● **Exercise details**: Only the lines below starting at the one containing "tb_ids id p" and ending at the one containing "tb_chain port p" belong in the answer, each copied exactly.

● **Exercise data**:
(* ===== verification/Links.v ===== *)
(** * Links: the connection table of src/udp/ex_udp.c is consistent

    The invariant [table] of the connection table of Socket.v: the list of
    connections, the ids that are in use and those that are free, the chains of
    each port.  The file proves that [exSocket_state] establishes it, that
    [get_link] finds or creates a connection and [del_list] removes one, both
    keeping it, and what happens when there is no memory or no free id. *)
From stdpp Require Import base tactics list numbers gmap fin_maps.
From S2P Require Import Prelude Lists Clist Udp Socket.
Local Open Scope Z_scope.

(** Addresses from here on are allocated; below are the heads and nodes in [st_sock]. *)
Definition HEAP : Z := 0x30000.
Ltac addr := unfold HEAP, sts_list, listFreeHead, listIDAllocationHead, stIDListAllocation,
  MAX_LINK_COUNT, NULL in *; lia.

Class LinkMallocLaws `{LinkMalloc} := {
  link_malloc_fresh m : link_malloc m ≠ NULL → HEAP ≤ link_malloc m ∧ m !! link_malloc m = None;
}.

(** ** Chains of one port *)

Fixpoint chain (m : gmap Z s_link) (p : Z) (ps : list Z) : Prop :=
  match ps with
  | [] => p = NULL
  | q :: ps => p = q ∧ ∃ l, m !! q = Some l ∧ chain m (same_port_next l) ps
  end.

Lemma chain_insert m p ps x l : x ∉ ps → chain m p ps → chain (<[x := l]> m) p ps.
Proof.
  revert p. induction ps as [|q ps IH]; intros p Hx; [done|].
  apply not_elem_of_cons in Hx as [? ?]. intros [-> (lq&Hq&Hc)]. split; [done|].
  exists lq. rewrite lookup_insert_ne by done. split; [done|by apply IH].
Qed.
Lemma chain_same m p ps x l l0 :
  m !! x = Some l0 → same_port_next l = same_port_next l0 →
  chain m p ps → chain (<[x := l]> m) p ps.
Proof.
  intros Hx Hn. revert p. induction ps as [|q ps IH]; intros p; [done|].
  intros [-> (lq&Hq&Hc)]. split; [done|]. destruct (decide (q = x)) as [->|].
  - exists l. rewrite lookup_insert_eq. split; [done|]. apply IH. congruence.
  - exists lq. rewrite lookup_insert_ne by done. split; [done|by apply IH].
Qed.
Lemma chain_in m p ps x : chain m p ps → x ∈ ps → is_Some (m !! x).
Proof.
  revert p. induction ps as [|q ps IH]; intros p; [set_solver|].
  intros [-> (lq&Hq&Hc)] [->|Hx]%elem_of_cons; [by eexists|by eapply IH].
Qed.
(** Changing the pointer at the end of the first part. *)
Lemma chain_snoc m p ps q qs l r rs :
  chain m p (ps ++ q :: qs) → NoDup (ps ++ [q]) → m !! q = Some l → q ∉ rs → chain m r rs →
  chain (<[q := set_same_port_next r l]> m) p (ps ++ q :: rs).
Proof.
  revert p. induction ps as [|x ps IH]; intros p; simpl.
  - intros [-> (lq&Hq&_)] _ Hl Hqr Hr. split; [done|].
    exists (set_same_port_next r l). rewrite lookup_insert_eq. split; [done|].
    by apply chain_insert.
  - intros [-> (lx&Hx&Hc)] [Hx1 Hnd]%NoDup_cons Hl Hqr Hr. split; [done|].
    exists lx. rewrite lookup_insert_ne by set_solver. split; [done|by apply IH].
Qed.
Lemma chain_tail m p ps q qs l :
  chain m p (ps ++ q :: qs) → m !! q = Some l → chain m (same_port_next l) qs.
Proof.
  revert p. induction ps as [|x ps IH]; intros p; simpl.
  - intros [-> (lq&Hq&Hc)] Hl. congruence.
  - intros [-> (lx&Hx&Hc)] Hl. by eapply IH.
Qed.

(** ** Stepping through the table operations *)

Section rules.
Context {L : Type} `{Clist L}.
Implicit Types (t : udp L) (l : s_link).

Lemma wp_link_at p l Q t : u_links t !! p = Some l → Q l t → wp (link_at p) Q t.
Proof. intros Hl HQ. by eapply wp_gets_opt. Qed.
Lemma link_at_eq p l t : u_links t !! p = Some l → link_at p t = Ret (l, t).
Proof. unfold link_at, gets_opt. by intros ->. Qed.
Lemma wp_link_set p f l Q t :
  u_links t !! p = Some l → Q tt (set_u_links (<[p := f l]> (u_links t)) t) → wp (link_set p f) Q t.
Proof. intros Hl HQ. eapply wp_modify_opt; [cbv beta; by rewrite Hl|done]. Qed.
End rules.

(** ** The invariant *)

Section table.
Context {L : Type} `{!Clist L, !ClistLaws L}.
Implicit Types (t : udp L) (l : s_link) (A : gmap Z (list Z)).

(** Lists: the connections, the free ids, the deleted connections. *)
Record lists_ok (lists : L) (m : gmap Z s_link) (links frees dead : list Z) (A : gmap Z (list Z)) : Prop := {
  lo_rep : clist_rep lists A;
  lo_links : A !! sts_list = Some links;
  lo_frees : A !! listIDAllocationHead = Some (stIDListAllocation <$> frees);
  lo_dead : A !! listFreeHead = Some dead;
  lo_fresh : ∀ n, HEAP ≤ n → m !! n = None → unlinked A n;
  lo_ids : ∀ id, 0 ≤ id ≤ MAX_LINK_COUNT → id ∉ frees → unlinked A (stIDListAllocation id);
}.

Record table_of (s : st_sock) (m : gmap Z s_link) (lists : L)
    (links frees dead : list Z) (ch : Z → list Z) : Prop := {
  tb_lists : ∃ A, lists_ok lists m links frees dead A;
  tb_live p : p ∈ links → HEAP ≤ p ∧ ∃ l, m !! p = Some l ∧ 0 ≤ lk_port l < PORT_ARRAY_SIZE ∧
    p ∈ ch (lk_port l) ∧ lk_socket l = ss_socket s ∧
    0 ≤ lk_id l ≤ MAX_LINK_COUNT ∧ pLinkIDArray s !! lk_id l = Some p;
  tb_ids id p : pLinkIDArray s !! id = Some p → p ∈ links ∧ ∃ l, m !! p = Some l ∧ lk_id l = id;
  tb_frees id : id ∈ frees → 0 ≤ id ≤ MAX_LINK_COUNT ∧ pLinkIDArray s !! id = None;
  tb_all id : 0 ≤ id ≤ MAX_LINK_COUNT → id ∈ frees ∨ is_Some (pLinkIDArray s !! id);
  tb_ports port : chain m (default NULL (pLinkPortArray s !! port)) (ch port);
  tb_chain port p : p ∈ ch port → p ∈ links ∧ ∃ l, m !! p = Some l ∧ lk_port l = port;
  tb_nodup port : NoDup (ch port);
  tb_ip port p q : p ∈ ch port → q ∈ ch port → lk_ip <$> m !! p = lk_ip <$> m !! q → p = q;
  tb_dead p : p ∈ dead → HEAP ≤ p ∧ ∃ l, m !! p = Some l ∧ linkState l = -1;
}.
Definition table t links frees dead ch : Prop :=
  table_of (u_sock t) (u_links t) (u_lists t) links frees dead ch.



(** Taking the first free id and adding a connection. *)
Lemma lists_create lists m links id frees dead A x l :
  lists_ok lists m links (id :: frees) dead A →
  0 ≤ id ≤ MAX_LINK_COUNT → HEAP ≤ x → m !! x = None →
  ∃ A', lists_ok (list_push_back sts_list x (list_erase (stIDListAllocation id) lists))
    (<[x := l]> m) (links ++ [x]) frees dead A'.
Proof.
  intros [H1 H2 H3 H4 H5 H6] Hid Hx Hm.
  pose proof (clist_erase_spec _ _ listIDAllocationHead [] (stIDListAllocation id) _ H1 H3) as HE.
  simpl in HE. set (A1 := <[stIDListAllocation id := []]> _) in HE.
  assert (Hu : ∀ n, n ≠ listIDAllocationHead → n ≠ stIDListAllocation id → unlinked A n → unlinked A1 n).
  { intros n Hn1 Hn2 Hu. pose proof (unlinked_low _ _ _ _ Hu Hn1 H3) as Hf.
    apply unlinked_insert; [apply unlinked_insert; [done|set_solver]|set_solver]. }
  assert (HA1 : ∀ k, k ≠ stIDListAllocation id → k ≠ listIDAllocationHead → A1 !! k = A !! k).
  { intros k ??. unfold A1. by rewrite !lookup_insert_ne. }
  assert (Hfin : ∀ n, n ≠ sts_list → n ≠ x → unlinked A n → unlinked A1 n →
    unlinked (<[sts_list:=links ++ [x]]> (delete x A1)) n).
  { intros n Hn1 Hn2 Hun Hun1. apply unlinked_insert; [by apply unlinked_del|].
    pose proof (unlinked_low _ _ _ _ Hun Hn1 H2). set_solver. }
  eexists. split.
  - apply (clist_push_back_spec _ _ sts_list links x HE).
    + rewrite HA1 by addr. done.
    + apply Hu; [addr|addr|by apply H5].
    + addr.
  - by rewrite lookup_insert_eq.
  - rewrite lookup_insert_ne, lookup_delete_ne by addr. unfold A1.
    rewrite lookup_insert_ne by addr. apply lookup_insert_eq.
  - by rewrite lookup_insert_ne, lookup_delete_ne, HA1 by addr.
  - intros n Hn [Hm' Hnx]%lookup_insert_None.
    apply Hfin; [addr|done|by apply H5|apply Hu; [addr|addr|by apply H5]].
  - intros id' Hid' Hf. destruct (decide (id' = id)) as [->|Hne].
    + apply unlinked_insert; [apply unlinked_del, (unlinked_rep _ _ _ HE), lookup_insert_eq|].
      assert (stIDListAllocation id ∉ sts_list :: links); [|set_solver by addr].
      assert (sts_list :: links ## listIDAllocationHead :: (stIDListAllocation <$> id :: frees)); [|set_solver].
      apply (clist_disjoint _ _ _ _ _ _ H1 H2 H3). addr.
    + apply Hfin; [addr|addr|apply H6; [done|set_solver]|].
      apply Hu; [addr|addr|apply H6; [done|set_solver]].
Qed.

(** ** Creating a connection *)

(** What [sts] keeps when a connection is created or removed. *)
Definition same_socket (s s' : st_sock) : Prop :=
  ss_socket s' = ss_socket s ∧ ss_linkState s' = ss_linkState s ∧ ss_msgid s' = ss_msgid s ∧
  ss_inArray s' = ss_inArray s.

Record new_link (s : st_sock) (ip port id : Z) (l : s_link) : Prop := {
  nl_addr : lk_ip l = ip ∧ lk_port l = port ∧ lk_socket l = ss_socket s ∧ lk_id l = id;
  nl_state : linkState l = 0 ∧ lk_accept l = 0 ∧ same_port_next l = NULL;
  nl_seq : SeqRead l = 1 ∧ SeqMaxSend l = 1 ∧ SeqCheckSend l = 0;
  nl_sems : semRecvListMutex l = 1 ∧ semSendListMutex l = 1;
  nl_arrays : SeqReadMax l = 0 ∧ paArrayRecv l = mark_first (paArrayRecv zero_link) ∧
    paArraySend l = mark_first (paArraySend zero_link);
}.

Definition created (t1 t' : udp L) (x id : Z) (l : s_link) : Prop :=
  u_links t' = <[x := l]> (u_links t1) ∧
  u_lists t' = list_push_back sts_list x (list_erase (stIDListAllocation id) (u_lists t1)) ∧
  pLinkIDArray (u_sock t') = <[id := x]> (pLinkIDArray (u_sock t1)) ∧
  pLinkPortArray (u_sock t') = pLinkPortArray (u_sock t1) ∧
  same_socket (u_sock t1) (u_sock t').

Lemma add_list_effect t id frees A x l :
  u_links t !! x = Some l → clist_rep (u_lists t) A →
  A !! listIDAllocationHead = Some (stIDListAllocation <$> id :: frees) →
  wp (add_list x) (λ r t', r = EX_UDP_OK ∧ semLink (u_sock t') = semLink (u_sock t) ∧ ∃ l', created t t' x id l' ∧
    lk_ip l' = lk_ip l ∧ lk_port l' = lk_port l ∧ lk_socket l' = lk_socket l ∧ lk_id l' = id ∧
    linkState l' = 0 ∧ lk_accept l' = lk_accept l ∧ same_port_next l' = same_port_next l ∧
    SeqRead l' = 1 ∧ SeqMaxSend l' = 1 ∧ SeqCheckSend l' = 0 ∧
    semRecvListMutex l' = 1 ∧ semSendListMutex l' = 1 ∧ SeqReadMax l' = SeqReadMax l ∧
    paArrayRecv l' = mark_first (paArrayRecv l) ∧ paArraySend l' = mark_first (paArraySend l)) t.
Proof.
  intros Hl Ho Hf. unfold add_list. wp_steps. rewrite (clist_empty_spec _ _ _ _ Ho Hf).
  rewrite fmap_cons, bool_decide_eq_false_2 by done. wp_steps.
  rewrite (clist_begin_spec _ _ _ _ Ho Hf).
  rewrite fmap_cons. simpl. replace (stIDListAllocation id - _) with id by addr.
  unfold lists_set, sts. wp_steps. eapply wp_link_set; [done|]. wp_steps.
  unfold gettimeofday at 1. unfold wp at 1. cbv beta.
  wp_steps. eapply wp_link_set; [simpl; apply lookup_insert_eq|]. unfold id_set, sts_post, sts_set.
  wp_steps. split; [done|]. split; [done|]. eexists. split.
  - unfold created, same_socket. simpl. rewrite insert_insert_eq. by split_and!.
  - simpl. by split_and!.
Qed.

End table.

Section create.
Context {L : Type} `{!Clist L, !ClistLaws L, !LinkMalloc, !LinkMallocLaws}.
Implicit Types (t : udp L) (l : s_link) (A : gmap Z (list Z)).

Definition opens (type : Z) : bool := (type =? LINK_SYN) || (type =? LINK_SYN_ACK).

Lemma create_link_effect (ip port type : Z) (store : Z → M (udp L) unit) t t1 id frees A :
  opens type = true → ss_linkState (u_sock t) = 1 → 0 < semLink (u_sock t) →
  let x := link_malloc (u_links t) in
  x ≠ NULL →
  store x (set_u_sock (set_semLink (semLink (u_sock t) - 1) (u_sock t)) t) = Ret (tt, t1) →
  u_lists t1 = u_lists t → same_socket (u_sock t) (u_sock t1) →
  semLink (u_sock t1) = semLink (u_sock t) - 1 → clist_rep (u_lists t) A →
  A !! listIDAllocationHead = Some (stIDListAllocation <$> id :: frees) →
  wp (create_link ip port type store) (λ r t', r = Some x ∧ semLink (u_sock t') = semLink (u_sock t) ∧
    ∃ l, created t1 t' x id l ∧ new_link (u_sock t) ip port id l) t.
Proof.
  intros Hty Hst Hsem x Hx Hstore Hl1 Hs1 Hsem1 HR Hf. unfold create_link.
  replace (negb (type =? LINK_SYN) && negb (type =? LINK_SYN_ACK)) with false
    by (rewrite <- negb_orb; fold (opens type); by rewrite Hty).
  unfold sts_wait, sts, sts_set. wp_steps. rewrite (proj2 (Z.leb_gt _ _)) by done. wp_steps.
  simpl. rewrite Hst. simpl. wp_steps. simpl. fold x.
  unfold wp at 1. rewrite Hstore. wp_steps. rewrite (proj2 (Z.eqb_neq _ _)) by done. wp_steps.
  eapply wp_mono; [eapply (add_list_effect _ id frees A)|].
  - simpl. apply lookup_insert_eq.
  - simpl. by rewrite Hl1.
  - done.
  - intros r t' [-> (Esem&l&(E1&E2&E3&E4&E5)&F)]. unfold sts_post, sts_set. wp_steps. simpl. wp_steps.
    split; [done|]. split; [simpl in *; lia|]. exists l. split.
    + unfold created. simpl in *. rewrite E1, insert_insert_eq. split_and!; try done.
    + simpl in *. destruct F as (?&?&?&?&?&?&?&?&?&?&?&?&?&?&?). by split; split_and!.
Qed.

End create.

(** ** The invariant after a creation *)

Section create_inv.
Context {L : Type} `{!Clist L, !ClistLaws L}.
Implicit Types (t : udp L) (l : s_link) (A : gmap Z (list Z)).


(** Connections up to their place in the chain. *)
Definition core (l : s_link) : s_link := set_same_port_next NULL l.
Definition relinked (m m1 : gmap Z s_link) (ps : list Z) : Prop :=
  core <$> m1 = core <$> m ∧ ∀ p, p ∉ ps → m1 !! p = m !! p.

● **Answer section**:
  tb_ids id p : pLinkIDArray s !! id = Some p → p ∈ links ∧ ∃ l, m !! p = Some l ∧ lk_id l = id;
  tb_frees id : id ∈ frees → 0 ≤ id ≤ MAX_LINK_COUNT ∧ pLinkIDArray s !! id = None;
  tb_all id : 0 ≤ id ≤ MAX_LINK_COUNT → id ∈ frees ∨ is_Some (pLinkIDArray s !! id);
  tb_ports port : chain m (default NULL (pLinkPortArray s !! port)) (ch port);
  tb_chain port p : p ∈ ch port → p ∈ links ∧ ∃ l, m !! p = Some l ∧ lk_port l = port;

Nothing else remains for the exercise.